Every line in the entries that holds "notna" should be identified and copied.

DATASET CONTENT:
· · · ·

(** * Outbreak Alert System (app.py): a shallow embedding of the pipeline

    The script reads a weekly surveillance table, builds a facility key,
    parses the period label, assigns a season, melts the disease columns,
    joins the thresholds and classifies every observation.  Each stage of
    the script is a function below; the theorems are at the end.

    Conventions of the model:
    - a frame is a header and a list of records, a record a finite map from
      column names to cells; pandas works column by column, the model
      record by record, which gives the same table since every operation of
      the script acts position by position;
    - a cell of the upload is missing, a text or an integer; the thresholds
      table is typed, with exact rationals for its float64 columns, so
      rounding is not modelled;
    - texts are sequences of 8-bit characters; the period pattern is read
      on ASCII texts only, where [\d] is the class 0-9;
    - integers are modelled where pandas holds them exactly whatever the
      dtype of their column: within int64 for a count, up to 15 digits for
      a numeral read by [pd.to_numeric];
    - outside these limits a stage returns [NotModelled] instead of a
      result. *)

From Stdlib Require Import ZArith QArith Ascii String DecimalString List Bool.
From stdpp Require Import base option list strings gmap.

Open Scope Z_scope.
Open Scope string_scope.

(** ** Values *)

(** A cell of a DataFrame: missing (NaN / None), a text, or an integer. *)
Inductive cell := NaN | Str (s : string) | Int (z : Z).

#[global] Instance cell_eq_dec : EqDecision cell.
Proof. solve_decision. Defined.

(** What the script can raise.  [NotModelled] is no exception of the
    script: a stage returns it where the outcome of pandas depends on the
    dtype inferred for a column, on the version of the library or on the
    Unicode tables, which a frame of cells does not record.  The script may
    well return a value there; the theorems say nothing about it. *)
Inductive exn :=
  | KeyError (col : string)
  | ValueError (what : string)
  | TypeError (what : string)
  | NotModelled (why : string).

Inductive result (A : Type) := Ok (a : A) | Raise (e : exn).
Arguments Ok {A} a.
Arguments Raise {A} e.

Definition bind {A B} (m : result A) (f : A -> result B) : result B :=
  match m with Ok a => f a | Raise e => Raise e end.

Notation "'try' x <- m 'in' k" := (bind m (fun x => k))
  (at level 10, x name, m at level 100, k at level 200).

(** ** Numeric columns

    A numeric column holds numbers or NaN.  Case counts are integers
    ([option Z]); thresholds come from the CSV and are fractional
    ([option Q], exact rationals standing for the float64 values).  [None]
    is NaN. *)

Definition notna {A} (x : option A) : bool :=
  match x with Some _ => true | None => false end.

Definition Qltb (x y : Q) : bool := negb (Qle_bool y x).

(** [Cases > Threshold]: a comparison with NaN on either side is False. *)
Definition num_gt (c : option Z) (t : option Q) : bool :=
  match c, t with
  | Some c, Some t => Qltb t (inject_Z c)
  | _, _ => false
  end.

(** [Cases - Threshold]: NaN on either side gives NaN. *)
Definition num_sub (c : option Z) (t : option Q) : option Q :=
  match c, t with
  | Some c, Some t => Some (inject_Z c - t)%Q
  | _, _ => None
  end.

(** [Deviation >= min_deviation]: False on NaN. *)
Definition num_ge (d : option Q) (m : Z) : bool :=
  match d with
  | Some d => Qle_bool (inject_Z m) d
  | None => false
  end.

(** [np.where(cond, x, y)] at one position. *)
Definition np_where {A} (cond : bool) (x y : A) : A := if cond then x else y.

(** ** The alert classifier (lines 101-113) *)

Inductive alert_level := Normal | Alert | High_Alert.

#[global] Instance alert_level_eq_dec : EqDecision alert_level.
Proof. solve_decision. Defined.

(** A reference row of the thresholds table. *)
Record threshold_row := {
  th_Facility_ID : cell;
  th_Disease : cell;
  th_Season : cell;
  th_Mean : option Q;
  th_SD : option Q;
  th_Threshold_95 : option Q;
  th_Threshold_99 : option Q
}.

(** A long observation: one row of [current_long]. *)
Record long_row := {
  l_Facility_ID : cell;
  l_Season : cell;
  l_Disease : cell;
  l_Cases : option Z
}.

(** A row of [alerts] right after the merge. *)
Record merged_row := {
  m_Facility_ID : cell;
  m_Disease : cell;
  m_Season : cell;
  m_Cases : option Z;
  m_Mean : option Q;
  m_SD : option Q;
  m_Threshold_95 : option Q;
  m_Threshold_99 : option Q
}.

(** A row of [alerts] with the two computed columns. *)
Record alert_row := {
  Facility_ID : cell;
  Disease : cell;
  Season : cell;
  Cases : option Z;
  Mean : option Q;
  SD : option Q;
  Threshold_95 : option Q;
  Threshold_99 : option Q;
  Alert_Level : alert_level;
  Deviation : option Q
}.

(** The nested [np.where] of lines 103-108. *)
Definition alert_level_of (cases : option Z) (t95 t99 : option Q) : alert_level :=
  np_where (num_gt cases t99 && notna t99) High_Alert
    (np_where (num_gt cases t95 && notna t95) Alert Normal).

(** The nested [np.where] of lines 110-113: it reads the level just
    computed, not the comparisons. *)
Definition deviation_of (level : alert_level) (cases : option Z)
    (t95 t99 : option Q) : option Q :=
  np_where (bool_decide (level = High_Alert)) (num_sub cases t99)
    (np_where (bool_decide (level = Alert)) (num_sub cases t95) (Some 0%Q)).

Definition classify (m : merged_row) : alert_row :=
  let level := alert_level_of (m_Cases m) (m_Threshold_95 m) (m_Threshold_99 m) in
  {| Facility_ID := m_Facility_ID m;
     Disease := m_Disease m;
     Season := m_Season m;
     Cases := m_Cases m;
     Mean := m_Mean m;
     SD := m_SD m;
     Threshold_95 := m_Threshold_95 m;
     Threshold_99 := m_Threshold_99 m;
     Alert_Level := level;
     Deviation := deviation_of level (m_Cases m) (m_Threshold_95 m) (m_Threshold_99 m) |}.

(** [on=['Facility_ID', 'Disease', 'Season']]: the key of a left row
    against the key of a thresholds row (pandas joins NaN with NaN). *)
Definition key_match (l : long_row) (t : threshold_row) : bool :=
  bool_decide (l_Facility_ID l = th_Facility_ID t)
  && bool_decide (l_Disease l = th_Disease t)
  && bool_decide (l_Season l = th_Season t).

Definition with_thresholds (l : long_row) (t : threshold_row) : merged_row :=
  {| m_Facility_ID := l_Facility_ID l; m_Disease := l_Disease l;
     m_Season := l_Season l; m_Cases := l_Cases l;
     m_Mean := th_Mean t; m_SD := th_SD t;
     m_Threshold_95 := th_Threshold_95 t; m_Threshold_99 := th_Threshold_99 t |}.

Definition without_thresholds (l : long_row) : merged_row :=
  {| m_Facility_ID := l_Facility_ID l; m_Disease := l_Disease l;
     m_Season := l_Season l; m_Cases := l_Cases l;
     m_Mean := None; m_SD := None;
     m_Threshold_95 := None; m_Threshold_99 := None |}.

(** [current_long.merge(thresholds, on=..., how='left')]: left order is
    kept; a left row with several matches fans out, one without any match
    is kept with NaN in the thresholds' columns. *)
Definition merge_left (current_long : list long_row)
    (thresholds : list threshold_row) : list merged_row :=
  flat_map (fun l =>
    match filter (fun t => key_match l t = true) thresholds with
    | [] => [without_thresholds l]
    | ts => map (with_thresholds l) ts
    end) current_long.

Definition classify_all (merged : list merged_row) : list alert_row :=
  map classify merged.

(** ** The report selector (lines 115-122) *)

(** The row mask of line 116. *)
Definition alert_mask (min_deviation : Z) (a : alert_row) : bool :=
  bool_decide (Alert_Level a <> Normal)
  && notna (Threshold_95 a)
  && num_ge (Deviation a) min_deviation.

Definition filtered_alerts (min_deviation : Z) (alerts : list alert_row)
    : list alert_row :=
  filter (fun a => alert_mask min_deviation a = true) alerts.

(** Line 122. *)
Definition all_data (alerts : list alert_row) : list alert_row :=
  filter (fun a => notna (Threshold_95 a) = true) alerts.

(** The table that is shown and offered for download. *)
Definition report (show_all : bool) (min_deviation : Z)
    (alerts : list alert_row) : list alert_row :=
  if show_all then all_data alerts else filtered_alerts min_deviation alerts.

(** ** Texts *)

Definition is_digit (c : ascii) : bool :=
  (48 <=? nat_of_ascii c)%nat && (nat_of_ascii c <=? 57)%nat.

Definition digit_value (c : ascii) : Z := Z.of_nat (nat_of_ascii c) - 48.

(** ASCII characters removed by [str.strip()]. *)
Definition is_space (c : ascii) : bool :=
  let n := nat_of_ascii c in
  ((9 <=? n)%nat && (n <=? 13)%nat) || ((28 <=? n)%nat && (n <=? 32)%nat).

Fixpoint lstrip (s : string) : string :=
  match s with
  | String c s' => if is_space c then lstrip s' else s
  | EmptyString => EmptyString
  end.

(** Removes trailing whitespace: a character stays when it is not a space
    or when something stays after it. *)
Fixpoint rstrip (s : string) : string :=
  match s with
  | String c s' =>
      match rstrip s' with
      | EmptyString => if is_space c then EmptyString else String c EmptyString
      | t => String c t
      end
  | EmptyString => EmptyString
  end.

Definition strip (s : string) : string := rstrip (lstrip s).

Fixpoint take_str (n : nat) (s : string) : string :=
  match n, s with
  | S n', String c s' => String c (take_str n' s')
  | _, _ => EmptyString
  end.

Fixpoint drop_str (n : nat) (s : string) : string :=
  match n, s with
  | S n', String _ s' => drop_str n' s'
  | _, _ => s
  end.

Fixpoint all_chars (p : ascii -> bool) (s : string) : bool :=
  match s with
  | String c s' => p c && all_chars p s'
  | EmptyString => true
  end.

(** The characters below 128: on a text made of them [\d] is 0-9 and
    [str.strip()] removes the characters of [is_space]. *)
Definition is_ascii (c : ascii) : bool := (nat_of_ascii c <? 128)%nat.

Definition ascii_text (s : string) : bool := all_chars is_ascii s.

(** The range of the dtype int64. *)
Definition int64 (z : Z) : bool :=
  (- 2 ^ 63 <=? z)%Z && (z <? 2 ^ 63)%Z.

(** [sub in s] for two texts. *)
Fixpoint contains (sub s : string) : bool :=
  String.prefix sub s
  || match s with
     | String _ s' => contains sub s'
     | EmptyString => false
     end.

(** The integer written by a run of decimal digits, most significant
    first. *)
Fixpoint decimal_value (acc : Z) (s : string) : Z :=
  match s with
  | String c s' => decimal_value (10 * acc + digit_value c) s'
  | EmptyString => acc
  end.

(** [str(z)] for an integer. *)
Definition decimal (z : Z) : string :=
  NilEmpty.string_of_int (Z.to_int z).

(** ** Regular expressions

    The fragment of [re] that the period pattern uses: a sequence of
    pieces, each a character class with a quantifier, some of them
    capturing groups.  [\d] is read on ASCII texts. *)

Inductive charset := Digit | Char (c : ascii).

Inductive quantifier := Once | Times (n : nat) | OneOrMore.

Record piece := {
  p_set : charset;
  p_quant : quantifier;
  p_capture : bool
}.

Definition regex := list piece.

Definition in_charset (cs : charset) (c : ascii) : bool :=
  match cs with
  | Digit => is_digit c
  | Char d => Ascii.eqb c d
  end.

(** Length of the longest prefix made of characters of the class. *)
Fixpoint span (cs : charset) (s : string) : nat :=
  match s with
  | String c s' => if in_charset cs c then S (span cs s') else 0%nat
  | EmptyString => 0%nat
  end.

(** The lengths a quantified class may consume when [k] characters of the
    class are ahead, in the order the backtracking matcher tries them:
    [+] is greedy. *)
Definition candidates (q : quantifier) (k : nat) : list nat :=
  match q with
  | Once => if (1 <=? k)%nat then [1%nat] else []
  | Times n => if (n <=? k)%nat then [n] else []
  | OneOrMore => rev (seq 1 k)
  end.

Fixpoint first_some {A B} (f : A -> option B) (l : list A) : option B :=
  match l with
  | [] => None
  | x :: l' => match f x with Some y => Some y | None => first_some f l' end
  end.

(** A match of [r] starting at the head of [s]: the captured groups. *)
Fixpoint match_here (r : regex) (s : string) : option (list string) :=
  match r with
  | [] => Some []
  | p :: r' =>
      first_some (fun n =>
        match match_here r' (drop_str n s) with
        | Some groups =>
            Some (if p_capture p then take_str n s :: groups else groups)
        | None => None
        end) (candidates (p_quant p) (span (p_set p) s))
  end.
Lemma uriUnit_facts (c : Z) :
  uriUnit c = true ->
  pathSafeUnit c = true /\ 0 <= c < 128 /\ c <> 63 /\ c <> 127.
Proof.
  intros U.
  unfold uriUnit, uriUnreserved, isAlnum, isUpper, isLower, isDigit, between,
    mem in U.
  let l := eval vm_compute in (js "-_.!~*'()") in
  change (js "-_.!~*'()") with l in U.
  cbn [existsb] in U.
  unfold pathSafeUnit, mem.
  let l := eval vm_compute in (js "/?#") in change (js "/?#") with l.
  cbn [existsb]. lia.
Qed.

Lemma b64char_pathSafe (n : Z) :
  0 <= n < 63 -> pathSafeUnit (b64char n) = true.
Proof.
  revert n. apply (below_forallb 63). vm_compute. reflexivity.
Qed.

Lemma b64_encode_pathSafe (bs : list Z) :
  Forall (fun c => 0 <= c < 128 /\ c <> 63 /\ c <> 127) bs ->
  forallb pathSafeUnit (b64_encode bs) = true.
Proof.
  induction bs as [| a | a b | a b c r IH] using list_ind3; intros H.
  - reflexivity.
  - inversion_clear H as [|? ? Ha _].
    cbn [b64_encode forallb].
    rewrite !b64char_pathSafe by (Z.div_mod_to_equations; lia). reflexivity.
  - inversion_clear H as [|? ? Ha H']. inversion_clear H' as [|? ? Hb _].
    cbn [b64_encode forallb].
    rewrite !b64char_pathSafe by (Z.div_mod_to_equations; lia). reflexivity.
  - inversion_clear H as [|? ? Ha H']. inversion_clear H' as [|? ? Hb H''].
    inversion_clear H'' as [|? ? Hc Hr].
    cbn [b64_encode forallb].
    rewrite !b64char_pathSafe by (Z.div_mod_to_equations; lia).
    rewrite (IH Hr). reflexivity.
Qed.

(** X3.  For every codec but [none], the token of a string of URL-legal
    characters contains no [/], [?] or [#]: it is one path segment. *)
Theorem token_is_path_segment (k : codecs.id) (s t : jsstring) :
  k <> codecs.none ->
  forallb urlLegal s = true ->
  codecs.encode k s = Ok t ->
  forallb pathSafeUnit t = true.
Proof.
  intros Hk Hs E. apply urlLegal_ascii in Hs.
  assert (forall x, Forall isAscii x ->
            forallb pathSafeUnit (flat_map (chunk uriUnreserved) x) = true)
    as P.
  { intros x Hx. apply forallb_forall. intros c Hc.
    pose proof (chunk_uriUnits x Hx) as U. rewrite Forall_forall in U.
    apply uriUnit_facts, U, Hc. }
  destruct k; [contradiction | | |].
  - assert (codecs.encode codecs.plain s = encodeURIComponent s) as E'
      by (destruct s; reflexivity).
    rewrite E', encodeURIComponent_ascii in E by exact Hs.
    inversion E. apply P, Hs.
  - assert (codecs.encode codecs.xor s
            = encodeURIComponent (codecs.xor_loop 0 s)) as E'
      by (destruct s; reflexivity).
    rewrite E', encodeURIComponent_ascii in E by (apply xor_loop_ascii, Hs).
    inversion E. apply P, xor_loop_ascii, Hs.
  - assert (codecs.encode codecs.base64 s
            = e <- encodeURIComponent s ;; btoa e) as E'
      by (destruct s; reflexivity).
    rewrite E', encodeURIComponent_ascii in E by exact Hs.
    cbn [bind] in E.
    rewrite btoa_bytes in E
      by (apply isAscii_isByte, chunks_ascii, Hs).
    inversion E. apply b64_encode_pathSafe.
    pose proof (chunk_uriUnits s Hs) as U.
    eapply Forall_impl; [|exact U].
    intros c Hc. apply uriUnit_facts in Hc. tauto.
Qed.

Lemma token_is_path_segment_witness :
  forallb pathSafeUnit
          (js "aHR0cHMlM0ElMkYlMkZleGFtcGxlLmNvbSUyRmElM0ZiJTNEMQ==") = true.
Proof.
  apply (token_is_path_segment codecs.base64
           (js "https://example.com/a?b=1")).
  - discriminate.
  - reflexivity.
  - reflexivity.
Defined.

· · · ·

REPLY:
Definition notna {A} (x : option A) : bool :=
  np_where (num_gt cases t99 && notna t99) High_Alert
    (np_where (num_gt cases t95 && notna t95) Alert Normal).
  && notna (Threshold_95 a)
  filter (fun a => notna (Threshold_95 a) = true) alerts.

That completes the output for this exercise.